Investments by Labour Party, Leukaemia Research Fund and Leading Public Institutions in Arms Export Trade Revealed
Campaign Against Arms Trade, in the tenth year of its clean investment campaign, is raising deep concerns about the democratic accountability of arms export firms and those who finances them. Alan McLaughlin of CAAT said:
Considering the majority of the public have shown they are in favour of ethical investments and against arms exports, except to our closest allies, it is still being ignored by the major political parties as an election issue. The public is left to make their concerns known through consumer choice, which depends upon clear information to make an informed decision.
The CREST electronic share dealing system obscures who the beneficial owner of a shareholder is and replaces this with an undesignated nominee account. At a time when the public expect more transparency and accountability, the implications of CREST parallel an arms trade which is shrouded in secrecy.
Campaign Against Arms Trade
today revealed investments by leading UK public institutions including:
- British Medical Association Staff Pension Fund
- The United Reform Church
- Royal Opera House Benevolent Fund
- NHS Trusts
- Hospices and hospitals (including St. Bartholomew’s Hospital)
- Scottish National Trust
- Local authorities across London and the UK
- Northern Ireland Health and Personal Social Services
- Colleges and universities throughout the UK including Oxford and Cambridge
CAAT’s report highlights investments in the six leading arms companies in the UK: BAE Systems, Alvis, GKN, Hunting, Cobham and Rolls-Royce.
These companies have sold and are currently selling weapons to countries involved in conflict, to repressive regimes, areas of tension and developmentally needy countries.
(General quote) Alan McLaughlin of Campaign Against Arms Trade said:
These organisations are answerable to the public who fund them. Polls have shown that people do not want to fund the deaths, poverty and repression caused by the arms trade – a trade which is government subsidised and a drain on the British economy. There is nothing stopping these institutions investing ethically – by not doing so they treat the public with contempt.
What is also disturbing is that CREST, the electronic share dealing system, obscures who really owns the investment, allowing institutions to become unaccountable to the people they serve.
(Leukaemia Research Fund) Kevin Mullen of CAAT said:”For a medical organisation to invest in the arms trade and profit from the misery it helps cause is totally inconsistent with the principles of medicine. For a charity funded partly by the public, whose work is to research and hence combat leukaemia, to invest in BAE Systems, the UK’s exclusive supplier of Depleted uranium weaponry, is inexcusable. Health concerns have multiplied over the last few months about the use of DU and one of the worries is that it may cause leukaemia. While more research is needed in this area, it is extremely problematic for the Leukaemia Research Fund to retain its shareholding on the grounds of these concerns, let alone the general death and deprivation caused by the arms trade.”
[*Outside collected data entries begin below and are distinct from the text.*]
(** * Snapshots *)

(** The storage of the query is used again if it is large enough. *)
Definition prepare (storage : option versioned) (r : versioned) : versioned * (list Z * Z) :=
  let '(s, freed) :=
    match storage with
    | Some s => if ncol_cap_ s <? ncol_ r then (make_sized_row (ncol_ r) (ts_ r), deallocate s) else (s, ([], 0))
    | None => (make_sized_row (ncol_ r) (ts_ r), ([], 0))
    end in
  (set_ncol (ncol_ r) s, freed).
(** The columns that a round copies. *)
Definition wanted (f : list Z) (n : Z) : list Z := match f with [i] => [i] | _ => seqZ 0 n end.
Definition copy_column (r : versioned) (i : Z) (s : versioned) : option versioned :=
  if in_array i (cols_ r) && in_array i (cols_ s) then Some (set_cols (upd (cols_ s) i (get (cols_ r) i)) s) else None.
(** One round: the assignment or the [memcpy]. *)
Definition copies (r : versioned) (l : list Z) (s : versioned) : option versioned :=
  foldl (fun s i => s ≫= copy_column r i) (Some s) l.
(** [snapshot] of a row that nobody writes: the second version is the first. *)
Definition snapshot (storage : option versioned) (f : list Z) (r : versioned) : option (versioned * (list Z * Z)) :=
  let '(s, freed) := prepare storage r in
  v1 ← stable (ver_ r);
  s ← copies r (wanted f (ncol_ s)) s;
  v2 ← stable (ver_ r);
  if has_changed v1 v2 then None else Some (s, freed).

(** * Facts of the version word *)

Lemma low_bits u : u .& (2 ^ 31 - 1) = wrap 31 u.
Proof. unfold wrap. rewrite <- Z.land_ones by lia. by rewrite Z.ones_equiv. Qed.
Lemma wrap_low u : wrap 31 (wrap 32 u) = wrap 31 u.
Proof. zwrap. Qed.
Lemma ctr_wrap k : ctr (wrap 31 k) = wrap 31 k.
Proof. unfold ctr. rewrite low_bits. apply wrap_wrap. Qed.
Lemma no_dirty k : wrap 31 k .& 2 ^ 31 = 0.
Proof.
  apply Z.bits_inj'. intros i Hi. rewrite Z.land_spec, Z.bits_0, Z.pow2_bits_eqb by lia.
  destruct (Z.eqb_spec 31 i) as [<-|]; [|by rewrite andb_false_r].
  rewrite (testbit_high 31 _ 31); [done|by apply wrap_range|lia].
Qed.
Lemma clean_wrap k : dirty (wrap 31 k) = false.
Proof. unfold dirty, tst. by rewrite no_dirty. Qed.
Lemma dirty_set u : dirty (setdirty u) = true.
Proof.
  unfold dirty, tst, setdirty. by replace ((u .| 2 ^ 31) .& 2 ^ 31) with (2 ^ 31) by
    (apply Z.bits_inj'; intros i Hi; rewrite Z.land_spec, Z.lor_spec; by destruct (Z.testbit u i), (Z.testbit _ i)).
Qed.
Lemma bump_set k : clearandbump (setdirty (wrap 31 k)) = wrap 31 (k + 1).
Proof.
  unfold clearandbump, setdirty. rewrite low_bits, wrap_low, lor_clear_add by apply no_dirty. zwrap.
Qed.
Lemma changed_wrap a b : a <= b < a + 2 ^ 31 -> has_changed (wrap 31 a) (wrap 31 b) = false -> a = b.
Proof.
  unfold has_changed. rewrite !ctr_wrap. intros H E%negb_false_iff%Z.eqb_eq. zwrap.
Qed.

Lemma in_array_spec i cols : in_array i cols = true <-> 0 <= i < Z.of_nat (List.length cols).
Proof. unfold in_array. rewrite andb_true_iff, Z.leb_le, Z.ltb_lt. done. Qed.

(** * Concurrent readers *)
Module Shared.

(** Where the writer is: before [setdirty], before the store of [ncol_], in the loop. *)
Inductive writer := Idle | Dirty (cs : changes) | Size (cs : changes) | Store (cs : changes).
(** Where the reader is: before the first version, in a round with the columns left to copy. *)
Inductive reader := Ready | First (f : list Z) (s : versioned)
  | Copy (v1 : Z) (f rest : list Z) (s : versioned) | Done (f : list Z) (s : versioned).

(** The contents of the row after each update, the number of updates done when the snapshot
    began, when its last round began and when it ended are kept for the statements only.  A
    reader writes nothing shared, so that one stands for any number. *)
Record state := {
  row : versioned; strings : heap; writing : writer; reading : reader;
  commits : list (list (list Z)); since : Z; round : Z; until : Z }.
Definition init (r : versioned) (h : heap) : state :=
  {| row := r; strings := h; writing := Idle; reading := Ready; commits := [checkpoint_write h r];
     since := 0; round := 0; until := 0 |}.
Definition updates (st : state) : Z := Z.of_nat (List.length (commits st)) - 1.

Definition put_row (r : versioned) (h : heap) (w : writer) (st : state) : state :=
  {| row := r; strings := h; writing := w; reading := reading st; commits := commits st;
     since := since st; round := round st; until := until st |}.
Definition commit (st : state) : state :=
  {| row := row st; strings := strings st; writing := writing st; reading := reading st;
     commits := commits st ++ [checkpoint_write (strings st) (row st)];
     since := since st; round := round st; until := until st |}.
Definition put_reader (c : reader) (a b e : Z) (st : state) : state :=
  {| row := row st; strings := strings st; writing := writing st; reading := c; commits := commits st;
     since := a; round := b; until := e |}.

(** An update that fits in the row begins, or a snapshot; the writer or the reader goes on.
    The strings freed stay until no reader is left, see Rcu. *)
Inductive action := Update (cs : changes) | Snapshot (storage : option versioned) (f : list Z) | Write | Read.

Definition write (st : state) : option state :=
  let r := row st in
  match writing st with
  | Idle => None
  | Dirty cs => Some (put_row (set_ver (setdirty (ver_ r)) r) (strings st) (Size cs) st)
  | Size cs =>
      '(li, _) ← list.last cs;
      Some (put_row (grow_ncol (li + 1) r) (strings st) (Store cs) st)
  | Store ((i, v) :: cs) =>
      if in_array i (cols_ r) then
        let '(p, h) := make_column v (strings st) in
        Some (put_row (set_cols (upd (cols_ r) i p) r) h (Store cs) st)
      else None
  | Store [] => Some (commit (put_row (set_ver (clearandbump (ver_ r)) r) (strings st) Idle st))
  end.

Definition read (st : state) : option state :=
  let r := row st in
  let begin f s v := put_reader (Copy v f (wanted f (ncol_ s)) s) (since st) (updates st) (until st) st in
  match reading st with
  | First f s => Some (match stable (ver_ r) with None => st | Some v1 => begin f s v1 end)
  | Copy v1 f (i :: rest) s =>
      s ← copy_column r i s;
      Some (put_reader (Copy v1 f rest s) (since st) (round st) (until st) st)
  | Copy v1 f [] s =>
      Some match stable (ver_ r) with
           | None => st
           | Some v2 =>
               if has_changed v1 v2 then begin f s v2
               else put_reader (Done f s) (since st) (round st) (updates st) st
           end
  | _ => None
  end.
(Labour Party) Alan McLaughlin of Campaign Against Arms Trade said:
The fact that the Labour Party has holdings, via its pension funds, in an arms company like BAE Systems is thoroughly indicative of the cosy relationship between the party and the weapons industry. Tony Blair is a friend of the arms dealers and the Labour Party’s failure to adopt an ethical investment policy in its pension fund reflects this. The majority of the public supports ethical investment and is opposed to arming the very regimes that BAE routinely does business with. By investing in this deadly industry the Labour Party is, once again, ignoring the concerns of the public.
There is an obvious conflict of interests here: the Labour government is charged with making decisions on arms exports from which the Labour Party stand to benefit financially.